TowerOfHanoi:=proc(n::{1,2,3,4,5,6,7,8,9,10,11,12}) #in consideration for Maple's solving power, we'll limit the number of disks to 12. #use local procedures local MoveSequence, MoveOneDisk, MoveOneDiskDraw, DrawGeneration, i, L, Q, PEG_HEIGHT, PEG_WIDTH; PEG_HEIGHT = 5; PEG_WIDTH = 1; #import necessary packages with(plottools): with(plots): #copy above procedures, separated by comment lines #-------------------MoveSequence------------------- MoveSequence := proc( n, A, B, C ) if n=1 then [A,C] else op([MoveSequence(n-1,A,C,B),[A,C],MoveSequence(n-1,B,A,C)]); fi end; #-------------------MoveOneDisk-------------------- MoveOneDisk:=proc(P::table,M::list) local a, b, c, n, p; p:=table( [(A)=L[A] , (B)=L[B] , (C)=L[C]] ); a:=M[1]; b:=M[2]; n:=nops( L[a] ); p[b]:=[ op(L[b]) , L[a][n] ]; p[a]:=L[a][1..n-1]; p; end; #-----------------MoveOneDiskDraw------------------ MoveOneDiskDraw:=proc(T::table,PEG_HEIGHT,PEG_WIDTH,n) local h,w,t,l,PegSetup; PegSetup:=seq(rectangle( [i,0] , [i+.1,4] , color="Gold" ), i=1..3), plottools[rectangle]( [0,-.5] , [4,0] , color="DarkGrey" ): plots[display](PegSetup, axes=none, view=[0..4, -1..4]); w:=1/(3*n); h:=1/4; t:=table([(A)=1,(B)=2,(C)=3]); display(seq(seq(rectangle([t[l]-T[l][j]*w,j*h],[t[l]+T[l][j]*w+.1,(j-1)*h],color="Maroon"),j=1..nops(T[l])),l=[A,B,C]),axes=none,PegSetup); end: #----------------DrawGeneration-------------------- #This takes the sequence of draws and stores them as a list, DrawGeneration. DrawGeneration:=[MoveSequence(n,A,B,C)]; #create the initial table with all disks on peg A L:=table([(A)=[seq(n+1-k,k=1..n)],(B)=[],C=[]]); #create a new image plot for each move Q:=MoveOneDiskDraw(L,PEG_HEIGHT,PEG_WIDTH,n); for i from 1 to nops(DrawGeneration) do #this creates the move L:=MoveOneDisk(L,DrawGeneration[i]); #this step plots it Q:=Q,MoveOneDiskDraw(L,PEG_HEIGHT,PEG_WIDTH,n);  od; display(Q, insequence=true, title="Tower of Hanoi", titlefont=[Arial,Roman,18]); end:

 

Finally, we run the solution and watch the animation! 
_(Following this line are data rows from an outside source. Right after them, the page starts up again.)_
Lemma refreshed_frame (st : state) (id : jsstring) (data : list (list jsstring)) :
  let r := refreshed st id data in
  objects r = objects st ++ normalize_rows (hd [] data) (tail data)
  /\ arrays r = arrays st ++ [seq (length (objects st)) (length (tail data))]
  /\ currentSalons r = length (arrays st)
  /\ lastDataState r = JSON_stringify (rows_value data)
  /\ page r = set_loader_hidden false (page st)
  /\ (exists new, trace r = trace st ++ new
                  /\ forall c, ~ In (DisplayResults c) new).
Proof.
  unfold refreshed. rewrite normalize_rows_length.
  destruct (str_eqb _ _); simpl; repeat split.
  - exists [ValuesGet id (lit "Sheet1!A:Z")]. split; [reflexivity|].
    intros c [H|[]]. discriminate.
  - exists [ValuesGet id (lit "Sheet1!A:Z"); UpdateSortOptions (hd [] data)].
    split; [now rewrite <- app_assoc|].
    intros c [H|[H|[]]]; discriminate.
Qed.

(** One poll whose rows serialize to a text other than the last-seen one. *)
Lemma loadData_refreshes (st : state) (id : jsstring) (data : list (list jsstring)) :
  isEditing st = false ->
  currentSpreadsheetId st = Some id ->
  id <> [] ->
  (2 <= length data)%nat ->
  JSON_stringify (rows_value data) <> lastDataState st ->
  let st' := fst (loadData (Fetched (Some data)) st) in
  lastDataState st' = JSON_stringify (rows_value data)
  /\ headers st' = hd [] data
  /\ objects st' = objects st ++ normalize_rows (hd [] data) (tail data)
  /\ arrays st' !! currentSalons st'
     = Some (seq (length (objects st)) (length (tail data)))
  /\ exists new, trace st' = trace st ++ new
     /\ if favoritesContainer_hidden (page st)
        then (exists c, In (DisplayResults c) new
                        /\ resultsContainer (page st') = c)
             \/ (exists m, In (DisplayError m) new
                           /\ resultsContainer (page st') = ErrorBox m)
        else resultsContainer (page st') = resultsContainer (page st)
             /\ forall c, ~ In (DisplayResults c) new.
Proof.
  intros Hedit Hid Hne Hlen Hdiff st'. subst st'.
  rewrite (loadData_changed st id data Hedit Hid Hne Hlen Hdiff).
  destruct (refreshed_frame st id data) as (Ho & Ha & Hc & Hl & Hp & new0 & Ht & Hn).
  pose proof (refreshed_headers st id data) as Hh.
  set (r := refreshed st id data) in *. clearbody r.
  pose proof (applyFilterAndRender_respects (same objects) r) as Fo.
  pose proof (applyFilterAndRender_respects (same headers) r) as Fh.
  pose proof (applyFilterAndRender_respects (same lastDataState) r) as Fl.
  pose proof (applyFilterAndRender_respects (same currentSalons) r) as Fc.
  pose proof (applyFilterAndRender_respects arrays_kept r) as [more Fa].
  unfold same in Fo, Fh, Fl, Fc.
  assert (Hlook : forall s, arrays s = arrays r ++ more ->
                            currentSalons s = currentSalons r ->
            arrays s !! currentSalons s
            = Some (seq (length (objects st)) (length (tail data)))).
  { intros s Hs Hcs. rewrite Hs, Hcs, Hc, Ha, <- app_assoc.
    change ([?x] ++ more) with (x :: more).
    now rewrite list_lookup_middle. }
  destruct (favoritesContainer_hidden (page st)) eqn:Hhid.
  - assert (Hhr : favoritesContainer_hidden (page r) = true) by now rewrite Hp.
    destruct (applyFilterAndRender_renders r Hhr) as (new1 & Ht1 & Hr1).
    destruct (applyFilterAndRender r) as [s2 [[]|e]]; simpl in *.
    + repeat split; try congruence; [now apply Hlook|].
      exists (new0 ++ new1). split; [now rewrite Ht1, Ht, app_assoc|].
      left. destruct (Hr1 eq_refl) as (c & Hin & Hc2).
      exists c. split; [apply in_or_app; now right | exact Hc2].
    + destruct (handled_frame s2 e) as (Go & Ga & Gc & Gh & Gl & Gr & more2 & Gt).
      repeat split; try congruence; [apply Hlook; congruence|].
      eexists. split.
      * rewrite Gt, Ht1, Ht, <- !app_assoc. reflexivity.
      * right. exists (parseGapiError e). split; [|exact Gr].
        rewrite !in_app_iff. simpl. auto.
  - assert (Hhr : favoritesContainer_hidden (page r) = false) by now rewrite Hp.
    rewrite applyFilterAndRender_idle in * by exact Hhr. simpl in *.
    repeat split; try congruence.
    + apply (Hlook r); [exact Fa | reflexivity].
    + exists new0. split; [exact Ht|]. split; [now rewrite Hp | exact Hn].
Qed.
(** C3, as amended.  [computeStableUid] returns the first 16 bytes, as 32
    lower-case hexadecimal characters, of the SHA-256 digest of the values
    of the first DTSTART, SUMMARY and ORGANIZER properties and of the
    upstream UID, joined by [|], an absent property counting as the empty
    string.  It depends on these four values only: not on parameters, not
    on the volatile properties, and not on the order of the properties as
    long as DTSTART, SUMMARY and ORGANIZER each occur at most once. *)
Theorem computeStableUid_spec event :
  computeStableUid event
  = hexOfBytes (firstn 16 (SHA256.digest (encode
      (valueOf event "DTSTART" +:+ "|" +:+ valueOf event "SUMMARY" +:+ "|"
       +:+ valueOf event "ORGANIZER" +:+ "|" +:+ uid event))))
  /\ (forall n, valueOf event n
               = match List.find (named n) (properties event) with
                 | Some p => value p
                 | None => EmptyString
                 end)
  /\ String.length (computeStableUid event) = 32%nat
  /\ allChars isLowerHex (computeStableUid event) = true
  /\ (forall event',
        valueOf event' "DTSTART" = valueOf event "DTSTART" ->
        valueOf event' "SUMMARY" = valueOf event "SUMMARY" ->
        valueOf event' "ORGANIZER" = valueOf event "ORGANIZER" ->
        uid event' = uid event ->
        computeStableUid event' = computeStableUid event)
  /\ (forall props' raw',
        map (fun p => (name p, value p)) props'
        = map (fun p => (name p, value p)) (properties event) ->
        computeStableUid {| uid := uid event; properties := props'; rawLines := raw' |}
        = computeStableUid event)
  /\ (forall props' raw',
        List.filter stable props' = List.filter stable (properties event) ->
        computeStableUid {| uid := uid event; properties := props'; rawLines := raw' |}
        = computeStableUid event)
  /\ (forall props' raw',
        Permutation (properties event) props' ->
        (occurrences "DTSTART" (properties event) <= 1)%nat ->
        (occurrences "SUMMARY" (properties event) <= 1)%nat ->
        (occurrences "ORGANIZER" (properties event) <= 1)%nat ->
        computeStableUid {| uid := uid event; properties := props'; rawLines := raw' |}
        = computeStableUid event).
Proof.
  split; [reflexivity|].
  split.
  { intros n. unfold valueOf, getProperty. fold (named n).
    destruct (List.find (named n) (properties event)) as [p|]; [|done].
    cbn. by destruct (value p). }
  split; [apply computeStableUid_length|].
  split; [apply hexOfBytes_lower|].
  split; [intros event'; apply computeStableUid_values|].
  split; [|split].
  - intros props' raw' Hmap. apply computeStableUid_values; [| | |done];
      unfold valueOf, getProperty; cbn [properties];
      fold (named "DTSTART"); fold (named "SUMMARY"); fold (named "ORGANIZER");
      by rewrite (find_value_params _ _ _ Hmap).
  - intros props' raw' Hs. by apply computeStableUid_stable.
  - intros props' raw' Hp Hd Hs Ho. apply computeStableUid_values; [| | |done];
      unfold valueOf, getProperty; cbn [properties]; fold (named "DTSTART");
      fold (named "SUMMARY"); fold (named "ORGANIZER");
      by rewrite (find_permutation _ _ _ Hp).
Qed.

(** C4.  Two events with the same upstream UID whose properties other than
    DTSTAMP, LAST-MODIFIED and SEQUENCE are the same have the same content
    hash, of 64 hexadecimal characters, and the same event key; so from the
    same state of the store the same sequence number is derived for both. *)
Theorem computeContentHash_volatile_independent event event' :
  uid event = uid event' ->
  List.filter stable (properties event) = List.filter stable (properties event') ->
  computeContentHash event = computeContentHash event'
  /\ String.length (computeContentHash event) = 64%nat
  /\ allChars isLowerHex (computeContentHash event) = true
  /\ eventKeyOf event = eventKeyOf event'
  /\ (forall tenantHash defaultTimezone w,
        NormalizedEvent.sequence (snd (fst (processEvent tenantHash defaultTimezone event w)))
        = NormalizedEvent.sequence
            (snd (fst (processEvent tenantHash defaultTimezone event' w)))).
Proof.
  intros Hu Hs.
  split; [by apply computeContentHash_stable|].
  split; [apply sha256Hex_length|].
  split; [apply hexOfBytes_lower|].
  split; [by apply eventKeyOf_stable|].
  intros tenantHash defaultTimezone w. rewrite !processEvent_run. cbn.
  by rewrite (eventKeyOf_stable event event'), (computeContentHash_stable event event').
Qed.
End IdentityClaims.

(** C3, against the claim as it is stated: two events with the same
    properties in a different order, and different stable identifiers. *)
Lemma stable_uid_depends_on_order :
  Permutation (properties twoStarts) (properties twoStartsSwapped)
  /\ uid twoStarts = uid twoStartsSwapped
  /\ computeStableUid twoStarts <> computeStableUid twoStartsSwapped.
Proof.
  split; [apply perm_swap|]. split; [reflexivity|].
  intros Heq. vm_compute in Heq. discriminate Heq.
Qed.

(** C3 on two events that differ in their volatile properties. *)
Lemma computeStableUid_spec_witness :
  computeStableUid
    {| uid := uid meeting; properties := properties meetingRestamped; rawLines := [] |}
  = computeStableUid meeting.
Proof.
  exact (proj1 (proj2 (proj2 (proj2 (proj2 (proj2 (proj2 (computeStableUid_spec meeting)))))))
           (properties meetingRestamped) [] eq_refl).
Defined.

(** C4 on the same two events. *)
Lemma computeContentHash_volatile_independent_witness :
  computeContentHash meeting = computeContentHash meetingRestamped
  /\ NormalizedEvent.sequence
       (snd (fst (@processEvent specConstants codeUnitLocale None None meeting emptyWorld)))
     = NormalizedEvent.sequence
         (snd (fst (@processEvent specConstants codeUnitLocale None None
                      meetingRestamped emptyWorld))).
Proof.
  pose proof (@computeContentHash_volatile_independent specConstants codeUnitLocale
                meeting meetingRestamped eq_refl eq_refl) as (Hhash & _ & _ & _ & Hseq).
  split; [exact Hhash | apply Hseq].
Defined.

(** ** The store and the reconciliation loops *)

Section StoreKeys.
Implicit Types (tenantHash : option string) (k : string).

Lemma scoped_inj tenantHash rest rest' :
  scoped tenantHash rest = scoped tenantHash rest' -> rest = rest'.
Proof.
  unfold scoped. destruct tenantHash as [p|]; [|done].
  destruct (JS.truthy p); [|done]. intros Heq.
  apply String.app_inj in Heq. by apply String.app_inj in Heq.
Qed.

(** Distinct event keys have distinct places in the namespace. *)
Lemma eventStoreKey_inj tenantHash k k' :
  eventStoreKey tenantHash k = eventStoreKey tenantHash k' -> k = k'.
Proof.
  unfold eventStoreKey. intros Heq. apply scoped_inj in Heq.
  by apply String.app_inj in Heq.
Qed.

(** No event key shares its place with the snapshot. *)
Lemma eventStoreKey_snapshot tenantHash k :
  eventStoreKey tenantHash k <> snapshotStoreKey tenantHash.
Proof.
  unfold eventStoreKey, snapshotStoreKey. intros Heq. apply scoped_inj in Heq.
  discriminate Heq.
Qed.
End StoreKeys.

Section Reconciliation.
Context `{Constants} `{Locale}.
Implicit Types (tenantHash defaultTimezone : option string) (w : World).
Implicit Types (event : IcsEvent) (evs : list IcsEvent) (k : string).

Lemma bind_run {A B : Type} (m : M A) (f : A -> M B) w :
  (m ≫= f) w = let (x, w') := m w in f x w'.
Proof. reflexivity. Qed.

Lemma priorState_lookup tenantHash w k :
  priorState tenantHash w k
  = match kv w !! eventStoreKey tenantHash k with
    | Some (VEventState st) => Some st
    | _ => None
    end.
Proof. reflexivity. Qed.

(** A state record is read back from the place it was written to, and a
    write to another event key leaves it alone. *)
Lemma priorState_insert tenantHash (m : gmap string KvValue) c t k k' st :
  priorState tenantHash
    {| kv := <[eventStoreKey tenantHash k := VEventState st]> m; clock := c; ticks := t |} k'
  = if decide (k = k') then Some st
    else priorState tenantHash {| kv := m; clock := c; ticks := t |} k'.
Proof.
  rewrite !priorState_lookup. cbn [kv]. destruct (decide (k = k')) as [->|Hne].
  - by rewrite lookup_insert_eq.
  - rewrite lookup_insert_ne; [done|]. intros Heq. by apply eventStoreKey_inj in Heq.
Qed.

Lemma processEvent_world tenantHash defaultTimezone event w :
  snd (processEvent tenantHash defaultTimezone event w)
  = {| kv := <[eventStoreKey tenantHash (eventKeyOf event) :=
                 VEventState
                   {| EventState.sequence :=
                        nextSequence (priorState tenantHash w (eventKeyOf event))
                                     (computeContentHash event);
                      EventState.contentHash := computeContentHash event;
                      EventState.lastSeen := clock w (ticks w) |}]> (kv w);
       clock := clock w; ticks := S (ticks w) |}.
Proof. by rewrite processEvent_run. Qed.

Lemma eventLoop_run tenantHash defaultTimezone evs : forall acc keys w,
  eventLoop tenantHash defaultTimezone evs acc keys w
  = ((acc ++ eventsFrom tenantHash defaultTimezone evs w, keys ++ map eventKeyOf evs),
     worldAfter tenantHash defaultTimezone evs w).
Proof.
  induction evs as [|event rest IH]; intros acc keys w.
  - cbn. by rewrite !app_nil_r.
  - cbn [eventLoop eventsFrom worldAfter map]. rewrite bind_run.
    rewrite (processEvent_run tenantHash defaultTimezone event w) at 1.
    cbv zeta. rewrite IH. rewrite <- !app_assoc. cbn [app].
    by rewrite !processEvent_run.
Qed.

Lemma worldAfter_app tenantHash defaultTimezone evs evs' w :
  worldAfter tenantHash defaultTimezone (evs ++ evs') w
  = worldAfter tenantHash defaultTimezone evs'
      (worldAfter tenantHash defaultTimezone evs w).
Proof. revert w. induction evs as [|event rest IH]; intros w; [done|]. cbn. apply IH. Qed.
The Full Solver Animation 

 

>	TowerOfHanoi(7); #the procedure takes inputs from 1 ≤ n ≤ 12 #to play the animation, click anywhere on the plot and use the submenu

 

 

>

 

While it may not prove very fruitful in solving a 64-disk puzzle, hopefully our animation should aid solvers young and old alike should they get stuck solving the Tower of Hanoi puzzle. 

References 

I must thank the following authors for their works which greatly helped me complete this project. 

 

• Anatole, Beck, Michael W. Bleicher, and Donald S. Crowe. Excursions Into Mathematics. New York: Worth Publishers, 1969.

 

• Rosen, Kenneth H. Discrete Mathematics and Its Applications. Boston: WCB/McGraw-Hill, 1999.

 

• Kraft, Roger. "Maple Programming: Complete Set of Lessons." Maplesoft Application Center. Oct. 2003. <http://maplesoft.com/applications/app_center_view.aspx?AID=1570>.

 

• Lewis, John, Peter J. DePasquale, and Joseph Chase. Java Foundations. Boston: Pearson/Addison-Wesley, 2008.